The first generation of Greek Australians is ageing, and concurrently dementia rates are increasing. Currently there are 447,115 Australians living with dementia and this number is expected to surpass 1 million by 2058.
National Ageing Research Institute (NARI) is calling for assistance from the Greek-Australian community to evaluate three new Greek-language short films about dementia.
The films, developed by NARI’s Moving Pictures project, look to inform the first generation Greek-Australians on the first steps of the process of diagnosis.
“Dementia is a massive issue in the general community and but also in CALD communities. So when I say CALD, I refer to culturally and linguistically diverse communities… Unfortunately, CALD communities frequently receive a diagnosis late, seek out services late, and those things really lead to poor prognosis,” Dr Josefine Antoniades, the Moving Pictures Project Manager, said to The Greek Herald.
“A lot of the resources that are available for CALD communities and the Greek community.

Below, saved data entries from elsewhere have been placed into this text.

(** X17. After any sequence of store operations every user and every todo
    of the store is what a read of its id returns: no entity is hidden
    behind another with the same id.  In the second server every entry of
    the maps is kept under the id of its object. *)
Theorem every_entity_is_read_by_id (ops : list op) :
  (∀ u, u ∈ ArrayServer.users (ArrayServer.run ops) →
        ArrayServer.getUser (User.id u) (ArrayServer.run ops) = Response 200 (BUser u)) ∧
  (∀ x, x ∈ ArrayServer.todos (ArrayServer.run ops) →
        ArrayServer.getTodo (Todo.id x) (ArrayServer.run ops) = Response 200 (BTodo x)) ∧
  (∀ k u, (k, u) ∈ MapServer.users (MapServer.run ops) →
          k = User.id u ∧
          MapServer.getUser (User.id u) (MapServer.run ops) = Response 200 (BUser u)) ∧
  (∀ k x, (k, x) ∈ MapServer.todos (MapServer.run ops) →
          k = Todo.id x ∧
          MapServer.getTodo (Todo.id x) (MapServer.run ops) = Response 200 (BTodo x)).
Proof.
  destruct (array_run_fresh ops) as [Hnd _]. unfold array_ids in Hnd.
  apply NoDup_app in Hnd as (Hndu & _ & Hndt).
  destruct (map_run_wf ops) as (Hmu & Hmt & Huid & Htid & _).
  split; [|split; [|split]].
  - intros u Hu. unfold ArrayServer.getUser, ArrayServer.user_is.
    by rewrite (find_NoDup User.id _ u Hndu Hu).
  - intros x Hx. unfold ArrayServer.getTodo, ArrayServer.todo_is.
    by rewrite (find_NoDup Todo.id _ x Hndt Hx).
  - intros k u Hu. pose proof (Huid _ Hu) as Hk. cbn [fst snd] in Hk. subst k.
    split; [done|]. unfold MapServer.getUser. by rewrite (get_elem _ _ _ Hmu Hu).
  - intros k x Hx. pose proof (Htid _ Hx) as Hk. cbn [fst snd] in Hk. subst k.
    split; [done|]. unfold MapServer.getTodo. by rewrite (get_elem _ _ _ Hmt Hx).
Qed.
(** X7: filtering is idempotent: when the filter returns a table, the
    filter applied to that table, with the same column, pattern and case
    rule, returns it again. *)
Theorem filter_twice self df (filter_column filter_pattern : string)
    (case_sensitive : bool) st st1 (filtered_df : DataFrame) :
  filter_samples_by_criteria self df filter_column filter_pattern
                             case_sensitive st
  = (st1, inr filtered_df) →
  ∀ st2, ∃ st3,
    filter_samples_by_criteria self filtered_df filter_column filter_pattern
                               case_sensitive st2
    = (st3, inr filtered_df).
Proof.
  intros Hfirst st2.
  destruct (decide (filter_column ∈ columns df)) as [Hcol|Hcol].
  2:{ revert Hfirst. unfold filter_samples_by_criteria, label_in.
      by rewrite bool_decide_eq_false_2 by done. }
  destruct (filter_samples_run self df filter_column filter_pattern
              case_sensitive st Hcol) as (st' & Hrun & _).
  rewrite Hfirst in Hrun.
  destruct (df_dtype df filter_column) eqn:Hdt; [|done].
  destruct (re_compile (negb case_sensitive) filter_pattern) as [e|r] eqn:Hre;
    [done|].
  injection Hrun as _ ->.
  match goal with
  | |- context [filter_samples_by_criteria _ ?d _ _ _ _] =>
      destruct (filter_samples_run self d filter_column filter_pattern
                  case_sensitive st2 Hcol) as (st3 & Hsecond & _)
  end.
  exists st3. rewrite Hsecond.
  unfold df_dtype in Hdt |- *. cbn [columns dtypes df_rows].
  rewrite Hdt, Hre. do 3 f_equal.
  rewrite list_filter_filter. apply list_filter_iff. tauto.
Qed.
Lemma alt_section_no_heading_line : forall content section,
  In section (re_findall alt_section_re content) ->
  starts_with "##" section = false /\ is_substring (String nl_char "##") section = false.
Proof.
  intros content section H. unfold re_findall in H.
  apply findall_sound in H as (j & m & Hm & ->).
  apply alt_section_group in Hm as (a & b & Hg & Ha & Hnl & Hstop).
  unfold group1. rewrite Hg. unfold slice. change (firstn (b - a) (skipn a _))
    with (sub (list_ascii_of_string content) a b).
  set (t := list_ascii_of_string content) in *.
  assert (Hl : forall i c, nth_error (list_ascii_of_string (string_of_list_ascii (sub t a b))) i
                          = Some c -> i < b - a /\ nth_error t (a + i) = Some c).
  { intros i c. rewrite list_ascii_of_string_of_list_ascii. apply nth_error_sub. }
  split.
  - destruct (starts_with "##" _) eqn:Es; [exfalso|reflexivity].
    assert (H0 := Hl 0 "#"%char (starts_with_nth _ _ 0 _ Es eq_refl)).
    assert (H1 := Hl 1 "#"%char (starts_with_nth _ _ 1 _ Es eq_refl)).
    rewrite Nat.add_0_r in H0. rewrite Nat.add_1_r in H1.
    apply (Hstop a); [lia | right; exact Hnl | apply H0 | apply H1].
  - destruct (is_substring _ _) eqn:Es; [exfalso|reflexivity].
    apply is_substring_nth in Es as (o & Ho).
    assert (H0 := Hl _ _ (Ho 0 nl_char eq_refl)).
    assert (H1 := Hl _ _ (Ho 1 "#"%char eq_refl)).
    assert (H2 := Hl _ _ (Ho 2 "#"%char eq_refl)).
    apply (Hstop (a + (o + 1))); [lia| |apply H1|].
    + right. replace (pred (a + (o + 1))) with (a + (o + 0)) by lia. apply H0.
    + replace (S (a + (o + 1))) with (a + (o + 2)) by lia. apply H2.
Qed.

(** X10: a section that [extract_alternatives] finds never has [##] at
    the start of one of its lines: the lazy group stops at the first line
    that begins with [##], [####] included. *)
Theorem alternative_section_has_no_heading_line : forall content section,
  In section (re_findall alt_section_re content) ->
  starts_with "##" section = false /\ is_substring (String nl_char "##") section = false.
Proof. exact alt_section_no_heading_line. Qed.
Lemma keyword_chunks_partition_witness :
  _keywords_for_section default_generator nine_keywords 0
    ++ _keywords_for_section default_generator nine_keywords 1
    ++ _keywords_for_section default_generator nine_keywords 2
    ++ _keywords_for_section default_generator nine_keywords 3
  = take 8 nine_keywords.
Proof.
  apply (proj1 (keyword_chunks_partition default_generator nine_keywords eq_refl
                  ltac:(vm_compute; lia))).
Defined.

(** ** What the post mentions *)

Lemma starts_with_self pat s : starts_with pat (pat ++ s) = true.
Proof. induction pat as [|p pat IH]; [done|]. simpl. by rewrite N.eqb_refl, IH. Qed.

Lemma contains_refl pat : contains pat pat = true.
Proof.
  pose proof (starts_with_self pat []) as H. rewrite app_nil_r in H.
  destruct pat; simpl in *; [done|]. by rewrite H.
Qed.

Lemma occurs_l pat a b : contains pat a = true -> contains pat (a ++ b) = true.
Proof.
  intros H. destruct (contains pat (a ++ b)) eqn:E; [done|].
  apply contains_prefix in E. congruence.
Qed.

Lemma occurs_r pat a b : contains pat b = true -> contains pat (a ++ b) = true.
Proof.
  intros H. destruct (contains pat (a ++ b)) eqn:E; [done|].
  apply contains_suffix in E. congruence.
Qed.

Lemma contains_empty s : contains [] s = true.
Proof. by destruct s. Qed.

Lemma occurs_join pat sep (parts : list str) :
  pat ∈ parts -> contains pat (join sep parts) = true.
Proof.
  induction parts as [|p r IH]; [by intros ?%elem_of_nil|].
  intros [->|Hin]%elem_of_cons.
  - destruct r; [apply contains_refl|]. apply occurs_l, contains_refl.
  - destruct r as [|p' r']; [by apply elem_of_nil in Hin|].
    change (join sep (p :: p' :: r')) with (p ++ sep ++ join sep (p' :: r')).
    by apply occurs_r, occurs_r, IH.
Qed.

Lemma join_nil_elem sep (parts : list str) x :
  sep <> [] -> join sep parts = [] -> x ∈ parts -> x = [].
Proof.
  intros Hsep. destruct parts as [|p [|p' r]]; simpl.
  - by intros _ ?%elem_of_nil.
  - intros -> Hx. apply elem_of_cons in Hx as [->|Hx]; [done|]. by apply elem_of_nil in Hx.
  - intros E. apply app_eq_nil in E as [_ E]. apply app_eq_nil in E as [E _]. done.
Qed.

Lemma occurs_joined_insight (items : list str) ph x :
  x ∈ take 2 items -> contains x (py_or (join Lit.comma_sp (take 2 items)) ph) = true.
Proof.
  intros Hx. unfold py_or. destruct (join Lit.comma_sp (take 2 items)) eqn:E.
  - assert (Lit.comma_sp <> []) as Hsep by discriminate.
    rewrite (join_nil_elem _ _ _ Hsep E Hx). apply contains_empty.
  - simpl truthy. cbv iota. rewrite <- E. by apply occurs_join.
Qed.

Lemma occurs_tone (s ph : str) : contains s (tone_or (Some s) ph) = true.
Proof.
  simpl. unfold py_or. destruct s; [apply contains_empty | apply contains_refl].
Qed.

Lemma occurs_seo_hint k (ks : list str) : k ∈ take 3 ks -> contains k (seo_hint ks) = true.
Proof.
  intros Hk. unfold seo_hint. destruct ks as [|x r]; [by apply elem_of_nil in Hk|].
  by apply occurs_join.
Qed.

(** Look for an occurrence inside a concatenation. *)
Ltac find_occurrence tac :=
  first [ tac
        | apply occurs_l; find_occurrence tac
        | apply occurs_r; find_occurrence tac ].

(** X6. The post carries its inputs verbatim: the title, each of the
    first three sanitised keywords, each of the first two highlights,
    pain points and wishes, and the tone when there is one all occur
    in the text. *)
Theorem generate_mentions_inputs (g : BlogPostGenerator) (t : str) (kws : list str)
    (cs : CommentSummary) :
  contains t (generate g t kws cs) = true /\
  (forall k, k ∈ take 3 (clean_keywords kws) -> contains k (generate g t kws cs) = true) /\
  (forall x, x ∈ take 2 (highlights cs) ++ take 2 (pain_points cs) ++ take 2 (wishes cs) ->
     contains x (generate g t kws cs) = true) /\
  (forall s, tone cs = Some s -> contains s (generate g t kws cs) = true).
Proof.
  rewrite generate_blocks. unfold document_blocks, section_lines.
  cbn [map join]. unfold_sections.
  split; [|split; [|split]].
  - find_occurrence ltac:(apply contains_refl).
  - intros k Hk. find_occurrence ltac:(by apply occurs_seo_hint).
  - intros x Hx. rewrite !elem_of_app in Hx. destruct Hx as [Hx|[Hx|Hx]];
      find_occurrence ltac:(by apply occurs_joined_insight).
  - intros s Hs. rewrite Hs. find_occurrence ltac:(apply occurs_tone).
Qed.

Lemma generate_mentions_inputs_witness :
  contains (lit "too long")
           (generate default_generator (lit "Test") [lit "Test"] sample_summary) = true.
Proof.
  apply (proj1 (proj2 (proj2 (generate_mentions_inputs default_generator (lit "Test")
                                [lit "Test"] sample_summary)))).
  apply list_elem_of_In. vm_compute. right. left. reflexivity.
Defined.

(** * Further properties of the keyword deriver *)

Lemma token_not_blank k : is_token k -> ~ is_blank k /\ strip k = k.
Proof.
  intros [Hne Hs]. split; [|by apply strip_no_space].
  destruct k as [|c k]; [done|]. intros Hb.
  inversion Hs; inversion Hb; congruence.
Qed.

(** X7. Every derived keyword is a non-empty text without whitespace
    and without any of the punctuation characters, so the sanitising
    step of [generate] leaves a derived keyword list as it is. *)
Theorem derived_keywords_are_tokens (page : ParsedPage) (t : str) :
  Forall (fun k => k <> [] /\ no_space k /\ no_punct k) (_derive_keywords page t) /\
  clean_keywords (_derive_keywords page t) = _derive_keywords page t.
Proof.
  pose proof (derive_keywords_tokens page t) as H. split.
  - eapply Forall_impl; [exact H|]. by intros k [[? ?] ?].
  - apply clean_keywords_fix. eapply Forall_impl; [exact H|].
    intros k [Hk _]. by apply token_not_blank.
Qed.

Lemma split_go_at_space a : forall cur c b,
  is_space c = true ->
  split_go cur (a ++ c :: b) = split_go cur a ++ split_go [] b.
Proof.
  induction a as [|x a IH]; intros cur c b Hc; simpl.
  - rewrite Hc. by destruct cur.
  - destruct (is_space x).
    + destruct cur; rewrite IH by done; done.
    + by apply IH.
Qed.

Lemma blank_out_separator c :
  is_space c = true \/ is_punct c = true -> is_space (blank_out c) = true.
Proof.
  intros [H|H]; unfold blank_out; destruct (is_punct c) eqn:E; try done; congruence.
Qed.

(** X8. A whitespace or punctuation character between two texts
    separates their tokens: the tokens of the whole are the tokens of
    the first text followed by those of the second. Hence deriving
    keywords from a title and a meta description is deriving them
    from the two texts joined by one space. *)
Theorem tokenize_at_separator (a b : str) (c : char) :
  is_space c = true \/ is_punct c = true ->
  _tokenize_ko_simple (a ++ c :: b) = _tokenize_ko_simple a ++ _tokenize_ko_simple b /\
  forall page t0 body,
    meta_description page = Some b ->
    _derive_keywords page a
    = _derive_keywords {| title := t0; meta_description := None; body_text := body |}
                       (a ++ SPACE :: b).
Proof.
  intros Hc.
  assert (forall x y d, is_space d = true \/ is_punct d = true ->
            _tokenize_ko_simple (x ++ d :: y) = _tokenize_ko_simple x ++ _tokenize_ko_simple y)
    as Htok.
  { intros x y d Hd. rewrite !tokenize_split, map_app. simpl map.
    unfold split. by rewrite split_go_at_space by by apply blank_out_separator. }
  split; [by apply Htok|].
  intros page t0 body Hm. rewrite !derive_keywords_eq, Hm. simpl opt_str.
  rewrite tokenize_nil, app_nil_r. by rewrite Htok by by left.
Qed.

Lemma tokenize_at_separator_witness :
  _tokenize_ko_simple (lit "blog tips" ++ 44%N :: lit "for you")
  = [lit "blog"; lit "tips"; lit "for"; lit "you"].
Proof.
  rewrite (proj1 (tokenize_at_separator (lit "blog tips") (lit "for you") 44%N
                    (or_intror eq_refl))).
  reflexivity.
Defined.

(** X9. Tokenising is stable: joining the tokens of a text with
    single spaces and tokenising again gives the same tokens. *)
Theorem tokenize_round_trip (text : str) :
  _tokenize_ko_simple (join [SPACE] (_tokenize_ko_simple text)) = _tokenize_ko_simple text.
Proof. apply tokenize_join, tokenize_tokens. Qed.

Lemma dedup_first_app (a b : list str) :
  dedup_first (a ++ b) = dedup_first a ++ filter (fun y => y ∉ a) (dedup_first b).
Proof.
  induction a as [|x a IH]; simpl.
  - symmetry. apply filter_all, Forall_forall. intros y _. apply not_elem_of_nil.
  - rewrite IH, filter_app, list_filter_filter. do 2 f_equal.
    apply list_filter_iff. intros y. rewrite not_elem_of_cons. tauto.
Qed.
(** * The AST environment: state schema, padding and the reset/step protocol

    A shallow embedding of [src/envs/ast_env.py].  The environment keeps the
    engine's raw state in a [ctypes.Structure] and hands the learner a
    dictionary of numpy arrays made with [np.ctypeslib.as_array]: these arrays
    are views, they share the memory of the structure.  The embedding keeps
    that sharing explicit: an array is a window on a buffer of the structure,
    and reading or writing an array goes through the structure.

    Two callers are embedded as well: the episode loop of [src/test.py] and
    [GNNPolicy.unflatten_input] of [src/agent/policy.py]. *)

From Stdlib Require Import ZArith String QArith.
From stdpp Require Import base list.

Open Scope string_scope.
Open Scope Z_scope.

(** ** Exceptions and results *)

Inductive exn :=
  | IndexError | ValueError | TypeError | AttributeError | AssertionError.

Inductive result (A : Type) :=
  | Ok (a : A)
  | Raise (e : exn).
Arguments Ok {A} a.
Arguments Raise {A} e.

Definition rbind {A B} (r : result A) (k : A → result B) : result B :=
  match r with
  | Ok a => k a
  | Raise e => Raise e
  end.

(** [ctypes.c_int(x)] keeps the low 32 bits of a Python integer, read as a
    signed number. *)
Definition c_int (x : Z) : Z := (x + 2 ^ 31) mod 2 ^ 32 - 2 ^ 31.

(** ** The raw state: [class State(ctypes.Structure)]

    One buffer of integers per array field, in the order of [State._fields_]
    (lines 32-49).  A two-dimensional field such as
    [(c_int * (max_num_nodes * 3)) * 3] is its flat, row-major memory. *)

Module State.
Record t := mk {
  edges : list Z;
  tests : list Z;
  nodes : list Z;
  starter : list Z;
  permitted_actions : list Z;
  vars_in_scope : list Z;
  args_in_scope : list Z;
  zast : list Z;
  cursor : Z;
  num_nodes : Z;
  num_edges : Z;
  num_tests : Z;
  num_vars : Z;
  num_args : Z;
  assignment : Z;
  code : Z;
}.
End State.

(** The integer array fields, as names of buffers. *)
Inductive field :=
  | Edges | Tests | Nodes | Starter | PermittedActions | VarsInScope
  | ArgsInScope.

#[global] Instance field_eq_dec : EqDecision field.
Proof. solve_decision. Defined.

Definition buf (st : State.t) (f : field) : list Z :=
  match f with
  | Edges => State.edges st
  | Tests => State.tests st
  | Nodes => State.nodes st
  | Starter => State.starter st
  | PermittedActions => State.permitted_actions st
  | VarsInScope => State.vars_in_scope st
  | ArgsInScope => State.args_in_scope st
  end.

(** Replace the content of one buffer; every other field is kept. *)
Definition set_buf (st : State.t) (f : field) (l : list Z) : State.t :=
  let get g := if decide (f = g) then l else buf st g in
  State.mk (get Edges) (get Tests) (get Nodes) (get Starter)
    (get PermittedActions) (get VarsInScope) (get ArgsInScope)
    (State.zast st) (State.cursor st) (State.num_nodes st)
    (State.num_edges st) (State.num_tests st) (State.num_vars st)
    (State.num_args st) (State.assignment st) (State.code st).

(** The sizes that [State._fields_] fixes for the buffers. *)
Record Layout := {
  size_of : field → nat;
  zast_size : nat;
}.

Definition has_layout (L : Layout) (st : State.t) : Prop :=
  (∀ f, length (buf st f) = size_of L f) ∧
  length (State.zast st) = zast_size L.

(** [State()]: ctypes zero-fills a new structure. *)
Definition State_new (L : Layout) : State.t :=
  let z f := replicate (size_of L f) 0 in
  State.mk (z Edges) (z Tests) (z Nodes) (z Starter) (z PermittedActions)
    (z VarsInScope) (z ArgsInScope) (replicate (zast_size L) 0)
    0 0 0 0 0 0 0 0.

(** ** Computations over the structure's memory *)

Definition Eff (A : Type) : Type := State.t → result (A * State.t).

Definition ret {A} (a : A) : Eff A := λ st, Ok (a, st).

Definition bind {A B} (c : Eff A) (k : A → Eff B) : Eff B :=
  λ st, match c st with
        | Ok (a, st') => k a st'
        | Raise e => Raise e
        end.

Definition gets {A} (f : State.t → A) : Eff A := λ st, Ok (f st, st).

Definition lift {A} (r : result A) : Eff A :=
  λ st, match r with Ok a => Ok (a, st) | Raise e => Raise e end.

Notation "x <- c ;; k" := (bind c (λ x, k))
  (at level 100, c at next level, right associativity).
Notation "c ;;; k" := (bind c (λ _, k))
  (at level 100, right associativity).

(** [for i in r: body(i)] *)
Fixpoint for_ (r : list Z) (body : Z → Eff unit) : Eff unit :=
  match r with
  | [] => ret tt
  | i :: r' => body i ;;; for_ r' body
  end.

(** [range(lo, hi)] *)
Definition range (lo hi : Z) : list Z := seqZ lo (hi - lo).

(** ** numpy arrays as views

    [len] is the length of the first axis and [width] the length of a row.
    A one-dimensional array is a view of width 1, and [x[i]] on it is the
    item [(i, 0)]. *)

Record ndarray := {
  base : field;
  len : nat;
  width : nat;
}.

(** An index of Python: a negative one counts from the end. *)
Definition norm_index (n : nat) (i : Z) : option nat :=
  if bool_decide (0 ≤ i < Z.of_nat n) then Some (Z.to_nat i)
  else if bool_decide (- Z.of_nat n ≤ i < 0) then Some (Z.to_nat (i + Z.of_nat n))
  else None.

Definition offset (a : ndarray) (i j : Z) : option nat :=
  match norm_index (len a) i, norm_index (width a) j with
  | Some k, Some c => Some (width a * k + c)%nat
  | _, _ => None
  end.

(** [np.ctypeslib.as_array(self.state.f)]: no copy is made.  Only the flat
    size of the field matters to the [reshape(-1, w)] that follows a
    two-dimensional field, so the view starts flat. *)
Definition as_array (f : field) : Eff ndarray :=
  λ st, Ok ({| base := f; len := length (buf st f); width := 1 |}, st).

(** [a.reshape(-1, w)], again a view. *)
Definition reshape (a : ndarray) (w : nat) : result ndarray :=
  if bool_decide (w ≠ 0%nat ∧ ((len a * width a) mod w = 0)%nat)
  then Ok {| base := base a; len := (len a * width a) / w; width := w |}
  else Raise ValueError.

(** [a[i][j]] (and [a[i]] for [j = 0] on a one-dimensional array): what is
    read, and the read as a computation. *)
Definition item (st : State.t) (a : ndarray) (i j : Z) : option Z :=
  match offset a i j with
  | Some p => buf st (base a) !! p
  | None => None
  end.

Definition getitem (a : ndarray) (i j : Z) : Eff Z :=
  λ st, match item st a i j with
        | Some v => Ok (v, st)
        | None => Raise IndexError
        end.

(** [a[i][j] = v]: the write lands in the structure. *)
Definition setitem (a : ndarray) (i j : Z) (v : Z) : Eff unit :=
  λ st, match offset a i j with
        | Some p =>
            if bool_decide (p < length (buf st (base a)))%nat
            then Ok (tt, set_buf st (base a) (<[p := v]> (buf st (base a))))
            else Raise IndexError
        | None => Raise IndexError
        end.

(** [a[:i]], a shorter view of the same memory. *)
Definition slice_to (a : ndarray) (i : Z) : ndarray :=
  let n := Z.of_nat (len a) in
  let stop := if bool_decide (i < 0) then Z.max 0 (n + i) else Z.min i n in
  {| base := base a; len := Z.to_nat stop; width := width a |}.

(** What a view shows in a given memory: its rows, and for a
    one-dimensional array its items.  [rows w k l] are the first [k] rows of
    width [w] of the flat memory [l]. *)
Definition rows (w k : nat) (l : list Z) : list (list Z) :=
  (λ r, take w (drop (w * r) l)) <$> seq 0 k.

Definition to_rows (st : State.t) (a : ndarray) : list (list Z) :=
  rows (width a) (len a) (buf st (base a)).

Definition to_list (st : State.t) (a : ndarray) : list Z :=
  take (len a) (buf st (base a)).

(** ** The observation dictionary of [get_state] *)

Module Obs.
Record t := mk {
  nodes : ndarray;
  edges : ndarray;
  starter : ndarray;
  permitted_actions : ndarray;
  cursor_position : Z;
  vars_in_scope : ndarray;
  args_in_scope : ndarray;
  assignment : Z;
}.
End Obs.

Definition set_nodes (state : Obs.t) (a : ndarray) : Obs.t :=
  Obs.mk a (Obs.edges state) (Obs.starter state)
    (Obs.permitted_actions state) (Obs.cursor_position state)
    (Obs.vars_in_scope state) (Obs.args_in_scope state) (Obs.assignment state).

Definition set_starter (state : Obs.t) (a : ndarray) : Obs.t :=
  Obs.mk (Obs.nodes state) (Obs.edges state) a
    (Obs.permitted_actions state) (Obs.cursor_position state)
    (Obs.vars_in_scope state) (Obs.args_in_scope state) (Obs.assignment state).

Definition set_edges (state : Obs.t) (a : ndarray) : Obs.t :=
  Obs.mk (Obs.nodes state) a (Obs.starter state)
    (Obs.permitted_actions state) (Obs.cursor_position state)
    (Obs.vars_in_scope state) (Obs.args_in_scope state) (Obs.assignment state).

Definition set_vars_in_scope (state : Obs.t) (a : ndarray) : Obs.t :=
  Obs.mk (Obs.nodes state) (Obs.edges state) (Obs.starter state)
    (Obs.permitted_actions state) (Obs.cursor_position state)
    a (Obs.args_in_scope state) (Obs.assignment state).

Definition set_args_in_scope (state : Obs.t) (a : ndarray) : Obs.t :=
  Obs.mk (Obs.nodes state) (Obs.edges state) (Obs.starter state)
    (Obs.permitted_actions state) (Obs.cursor_position state)
    (Obs.vars_in_scope state) a (Obs.assignment state).

(** ** gym spaces

    Only what [__init__] builds.  [MultiDiscrete] receives [c * np.ones(shape)]
    and is kept as the constant and the shape. *)

Record Discrete := { n : Z }.
Record MultiDiscrete := { nvec : Z; nvec_shape : list Z }.
Record MultiBinary := { bits : Z }.

Module ObservationSpace.
Record t := mk {
  nodes : MultiDiscrete;
  edges : MultiDiscrete;
  permitted_actions : MultiBinary;
  starter : MultiDiscrete;
  cursor_position : Discrete;
  vars_in_scope : MultiDiscrete;
  args_in_scope : MultiDiscrete;
  assignment : Discrete;
}.
End ObservationSpace.

(** The constructors check their sizes.  Which sizes gym refuses has changed
    between releases ([n >= 0] in early ones, [n > 0] later); the model takes
    the later, stricter assertions.  [np.ones] refuses a negative dimension,
    and an array without entries satisfies [(nvec > 0).all()]. *)
Definition np_ones (shape : list Z) : result (list Z) :=
  if bool_decide (Forall (λ d, 0 ≤ d) shape) then Ok shape
  else Raise ValueError.
(** * Q-Learning and Value Iteration on a four-state example MDP

    A shallow embedding of the notebook [Template-checkpoint.ipynb] under
    [Week 3/Q-Learning and Value Iteration/.ipynb_checkpoints]: the class
    [ExampleEnvironment], the function [value_iteration], the class
    [QLearningAgent] and the function [run_experiment].

    Conventions of the embedding.
    - Python floats are modelled by exact rationals [Q]; numeric equality is
      [Qeq] (written [==]).  Rounding, NaN and infinities are outside the
      model, except for [float("-inf")], the initial [top] of [argmax], which
      is the [None] of an [option Q].  The one place where rounding decides
      what a method returns, the convergence test of [QLearningAgent.step],
      is treated on IEEE doubles in section 5.
    - The constructors of sections 1 and 3 are modelled for the seeds numpy
      takes, the integers of [0 .. 2^32 - 1]; for any other
      [np.random.RandomState] raises [ValueError] ([RandomState_call]), a
      path that the constructor of section 5 takes.
    - Python integers used as indices are [Z]: both Python lists and numpy
      arrays accept a negative index [i >= -len] and read position
      [len + i]; anything else raises [IndexError].
    - A method is a computation [Py S A]: a function from the object's state
      [S] to an [outcome] and the state left behind.  A raised exception does
      not roll the state back.
    - numpy's [RandomState] is not part of the repository.  It is an
      interface ([RandomState]) with the two primitive draws the notebook
      relies on and their range laws; [choice], [rand] and [uniform] are
      written on top of it the way numpy's legacy generator does. *)

From Stdlib Require Import ZArith QArith Qabs Lia Lqa.
From Stdlib Require SpecFloat.
From stdpp Require Import base list.

Open Scope Q_scope.

(** ** Outcomes and the method monad *)

Inductive exn : Type := IndexError | TypeError | ValueError.

Inductive outcome (A : Type) : Type :=
| Return (a : A)
| Raise (e : exn).
Arguments Return {A} a.
Arguments Raise {A} e.

Definition Py (S A : Type) : Type := S -> outcome A * S.

Definition ret {S A} (a : A) : Py S A := fun s => (Return a, s).

Definition raise {S A} (e : exn) : Py S A := fun s => (Raise e, s).

Definition bind {S A B} (m : Py S A) (k : A -> Py S B) : Py S B :=
  fun s =>
    match m s with
    | (Return a, s') => k a s'
    | (Raise e, s') => (Raise e, s')
    end.

Definition gets {S A} (f : S -> A) : Py S A := fun s => (Return (f s), s).

Definition modify {S} (f : S -> S) : Py S unit := fun s => (Return tt, f s).

Definition lift_outcome {S A} (o : outcome A) : Py S A := fun s => (o, s).
Lemma suppressed_call_leaves_no_trace_witness :
  io (LOG_INFO "y" sample_now (LOG_DEBUG "x" sample_now startup))
    = io (LOG_INFO "y" sample_now startup).
Proof.
  apply (suppressed_call_leaves_no_trace startup DEBUG "x" None 0 sample_now
           (Call_log INFO "y" None 0 sample_now :: nil)).
  reflexivity.
Defined.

Although the Greek community is very well served, (resources) are often really disjointed and hard to find.”
“So we wanted to try and address this issue by working with local communities.”
Moving Pictures have already developed films for five different multicultural communities, including the Italian, Spanish and Vietnamese communities, looking to add five more to the roster. While other dementia-information films are already available, as Dr Antoniades said, what distinguishes Moving Pictures is the fact that they interview the carers of people living with dementia and service providers in-language.
“So the films are actually the carers talking about their experience, the service providers talking about their experiences and also some general advice,” Dr Antoniades said.
“It serves two purposes: To normalise it, and it provides some really heartfelt stories, so people can really connect with these films.”
The first film, Detection and Diagnosis, observes the moments where dementia is noticed and how it is managed by the patient. The second film then focuses on what the patients did when they realised there was a problem. The final film, the Carer Journey, explores the role and health of the carer.
“What we noticed in the interviews is that carers are not very good at taking care of themselves,” Dr Antoniades explained.
“So they’ll put their loved ones first and they tend to forget about themselves because they get so busy with taking care of someone else that they just forget about themselves.
“So in that particular film, we sort of focus on the carer and saying that it’s really important to take care of yourself. There are services available. Some communities are better than others to have uptake of those services, but it’s also a matter of availability.”
In the past, Moving Pictures has gone out and screened it with community groups to get instant feedback. Due to the pandemic, this is no longer possible.
“This time around we’ve decided to run it online and so our evaluation covers a few questions before and after, to gain information around whether people actually learn anything from the films and if they change their attitudes based on the films.
“Because there can be some stigma around it, often based around misconceptions of what dementia might be.”
The films will be free to watch online, with Dr Antoniades saying they only wish to raise awareness of dementia and ensure people obtain health equity.